[[ RECORDS TO PROCESS open ]]

(* ===== verification/ObjcMessages.v ===== *)
(** * Sending messages ([objc/messages.rs])

    [objc_msgSend_inner], the function behind every message: it finds the implementation
    of a selector along the receiver's classes and calls it.  Calling host and guest functions
    is a parameter; so is the sending of [+initialize], which is itself a message.  The ring
    of recent messages is kept for crash reports only and not modelled, except that the
    selector has to be a string.  Of [maybe_initialize_class], a thread that has to wait for
    another one's [+initialize] is followed up to where it waits. *)

From S2P Require Import Prelude ChunkMap SizeBucketed VMAllocator HeapAllocator GuestMem GuestAlloc Env Pthread Semaphore Fs Abi ObjcClasses ObjcClassFacts.

(** The environment with its Objective-C runtime. *)
Record World := mkWorld { env : Environment; objc : Runtime }.
Definition set_env (e : Environment) (w : World) : World := mkWorld e (objc w).
Definition set_objc (rt : Runtime) (w : World) : World := mkWorld (env w) rt.

(** [env.cpu.regs_mut()[0..2].fill(0)], and the receiver as the result. *)
Definition return_nil (w : World) : World := set_env (set_env_regs (<[0%nat := 0]> (<[1%nat := 0]> (regs (cpu (env w))))) (env w)) w.
Definition return_receiver (receiver : Z) (w : World) : World := set_env (set_env_regs (<[0%nat := receiver]> (regs (cpu (env w)))) (env w)) w.

Section messages.
Context (call_host : HostIMP → World → outcome World) (call_guest : Z → World → outcome World).

(** [sent] is the [TypeId] of the message, if the host sent it. *)
Definition call_imp (imp : IMP) (sent : option Z) (tolerate_type_mismatch : bool) (w : World) : outcome World :=
  match imp with
  | IMP_Host host_imp =>
      rassert (match sent with
               | Some sent_type => (sent_type =? imp_type host_imp) || tolerate_type_mismatch
               | None => true
               end);;
      call_host host_imp w
  | IMP_Guest guest_imp => call_guest guest_imp w
  end.

(** The loop over the superclasses; longer than the number of classes, it never ends. *)
Fixpoint dispatch (fuel : nat) (receiver selector orig_class : Z) (super2 : bool) (sent : option Z) (tolerate_type_mismatch : bool)
    (class : Z) (w : World) : outcome World :=
  match fuel with
  | O => Panic
  | S fuel =>
      if class =? nil then
        rassert (negb (class =? orig_class));;
        _ ← borrow_cls orig_class (objc w);
        Ret (return_nil w)
      else
        match rt_objects (objc w) !! class with
        | None => Ret (return_nil w)
        | Some (AClass c) =>
            if super2 && (class =? orig_class) then
              dispatch fuel receiver selector orig_class super2 sent tolerate_type_mismatch (superclass c) w
            else
              match methods c !! selector with
              | Some imp => call_imp imp sent tolerate_type_mismatch w
              | None => dispatch fuel receiver selector orig_class super2 sent tolerate_type_mismatch (superclass c) w
              end
        | Some (UnimplementedClass _ _) => Panic
        | Some (FakeClass _ _) => Ret (return_receiver receiver w)
        | Some OtherObject => Panic
        end
  end.

(** [super2] is the class whose superclass a super-call starts at; [initialize] is
    [maybe_initialize_class], or nothing for a message that must not trigger it. *)
Definition objc_msgSend_inner (initialize : Z → World → outcome World) (receiver selector : Z) (super2 : option Z)
    (tolerate_type_mismatch skip_initialize : bool) (w : World) : outcome World :=
  _ ← (if receiver =? nil then Ret nil else isa_of receiver (mem (env w)));
  _ ← cstr_at_utf8_unwrap selector (mem (env w));
  let message_type_info := message_type_info (objc w) in
  let w := set_objc (set_type_info None (objc w)) w in
  if (receiver =? nil) || (receiver <? null_segment_size (mem (env w))) then Ret (return_nil w)
  else
    orig_class ← (match super2 with Some class => Ret class | None => isa_of receiver (mem (env w)) end);
    if orig_class =? nil then Ret (return_nil w)
    else
      w ← (if skip_initialize then Ret w else initialize receiver w);
      dispatch (S (S (size (rt_objects (objc w))))) receiver selector orig_class (bool_decide (is_Some super2))
        message_type_info tolerate_type_mismatch orig_class w.

Definition objc_msgSend (initialize : Z → World → outcome World) (receiver selector : Z) : World → outcome World :=
  objc_msgSend_inner initialize receiver selector None false false.
Definition touchHLE_objc_msgSend_tolerant (initialize : Z → World → outcome World) (receiver selector : Z) : World → outcome World :=
  objc_msgSend_inner initialize receiver selector None true false.
Definition touchHLE_objc_msgSend_no_initialize (initialize : Z → World → outcome World) (receiver selector : Z) : World → outcome World :=
  objc_msgSend_inner initialize receiver selector None false true.
(** The pointer for the result is the first argument and is only passed on. *)
Definition objc_msgSend_stret (initialize : Z → World → outcome World) (stret receiver selector : Z) : World → outcome World :=
  objc_msgSend_inner initialize receiver selector None false false.
Definition touchHLE_objc_msgSend_stret_tolerant (initialize : Z → World → outcome World) (stret receiver selector : Z) : World → outcome World :=
  objc_msgSend_inner initialize receiver selector None true false.
(** [objc_super] has two words, the receiver and the class; the receiver takes the
    place of the pointer in the first argument. *)
Definition objc_msgSendSuper2 (initialize : Z → World → outcome World) (super_ptr selector : Z) (w : World) : outcome World :=
  objc_super ← read_struct 2 super_ptr (mem (env w));
  let receiver := field 0 objc_super in
  '(_, rs, m) ← write_next_arg ptr_arg 0 (regs (cpu (env w))) (mem (env w)) receiver;
  objc_msgSend_inner initialize receiver selector (Some (field 1 objc_super)) false false (set_env (set_mem m (set_env_regs rs (env w))) w).

(** ** Class initialisation *)

(** What a call comes to: it returns, having sent [+initialize] to some classes, or
    its thread waits for another one. *)
Inductive init_result := InitDone (sent_to : list Z) (w : World) | InitWaits (sent_to : list Z) (w : World).

(** Continue if the call returned. *)
Definition init_bind (x : outcome init_result) (f : World → outcome init_result) : outcome init_result :=
  r ← x;
  match r with
  | InitDone l w =>
      r' ← f w;
      Ret (match r' with InitDone l' w => InitDone (l ++ l') w | InitWaits l' w => InitWaits (l ++ l') w end)
  | InitWaits l w => Ret (InitWaits l w)
  end.

Definition set_status (st : InitializationStatus) (c : Class) : Class :=
  mkClass (cls_name c) (is_metaclass c) (superclass c) (methods c) (guest_method_signatures c) (ivars c) (instance_start c) (instance_size c) st.
Definition mark_class (class : Z) (st : InitializationStatus) (w : World) : outcome World :=
  c ← borrow_cls class (objc w);
  Ret (set_objc (put_class class (set_status st c) (objc w)) w).

Section initialize.
(** [msg![env; receiver initialize]], with what nested sends did. *)
Context (send_initialize : Z → World → outcome (list Z * World)).

(** The branch that sends the message. *)
Definition initialize_class (receiver : Z) (w : World) : outcome init_result :=
  let saved := regs (cpu (env w)) in
  '(mutex, m) ← mem_alloc 12 (mem (env w));
  '(cond, m) ← mem_alloc 28 m;
  '(_, e) ← pthread_mutex_init mutex 0 (set_mem m (env w));
  '(_, e) ← pthread_cond_init cond 0 e;
  let w := set_env e w in
  let w := set_objc (set_initializers (<[receiver := mkInitializer mutex cond (current_thread e) 0]> (initializer_threads (objc w))) (objc w)) w in
  w ← mark_class receiver Initializing w;
  '(nested, w) ← send_initialize receiver w;
  w ← mark_class receiver Initialized w;
  let w := set_env (set_env_regs saved (env w)) w in
  init ← unwrap (initializer_threads (objc w) !! receiver);
  if init_waiters init =? 0 then
    '(_, e) ← pthread_cond_destroy cond (env w);
    '(_, e) ← pthread_mutex_destroy mutex e;
    Ret (InitDone (receiver :: nested) (mkWorld e (set_initializers (delete receiver (initializer_threads (objc w))) (objc w))))
  else
    x ← pthread_mutex_lock mutex (env w);
    match x with
    | Finished _ e =>
        '(_, e) ← pthread_cond_broadcast cond e;
        '(_, e) ← pthread_mutex_unlock mutex e;
        Ret (InitDone (receiver :: nested) (set_env e w))
    | Yielded e _ => Ret (InitWaits (receiver :: nested) (set_env e w))
    end.

(** The branch for a class that is being initialised: [waiters] counts the caller first. *)
Definition join_initializer (receiver : Z) (w : World) : outcome init_result :=
  init ← unwrap (initializer_threads (objc w) !! receiver);
  waiters ← u32 (init_waiters init + 1);
  let w := set_objc (set_initializers (<[receiver := mkInitializer (init_mutex_ptr init) (init_cond_ptr init) (init_tid init) waiters]>
                       (initializer_threads (objc w))) (objc w)) w in
  if decide (init_tid init = current_thread (env w)) then Ret (InitDone [] w) else Ret (InitWaits [] w).

(** The recursion goes to the superclass; [is_initialized] was read before it. *)
Fixpoint maybe_initialize_class (fuel : nat) (receiver : Z) (w : World) : outcome init_result :=
  match fuel with
  | O => Panic
  | S fuel =>
      match rt_objects (objc w) !! receiver with
      | Some (AClass c) =>
          if is_metaclass c || bool_decide (is_initialized c = Initialized) then Ret (InitDone [] w)
          else
            init_bind (if superclass c =? nil then Ret (InitDone [] w) else maybe_initialize_class fuel (superclass c) w)
              (λ w, match is_initialized c with
                    | Initializing => join_initializer receiver w
                    | _ => initialize_class receiver w
                    end)
      | _ => Ret (InitDone [] w)
      end
  end.
End initialize.
End messages.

[[ RECORDS TO PROCESS closed ]]

## ASSIGNMENT
Check every line of the data for the word "else". The response is the count alone.

## EXERCISE ANSWER
10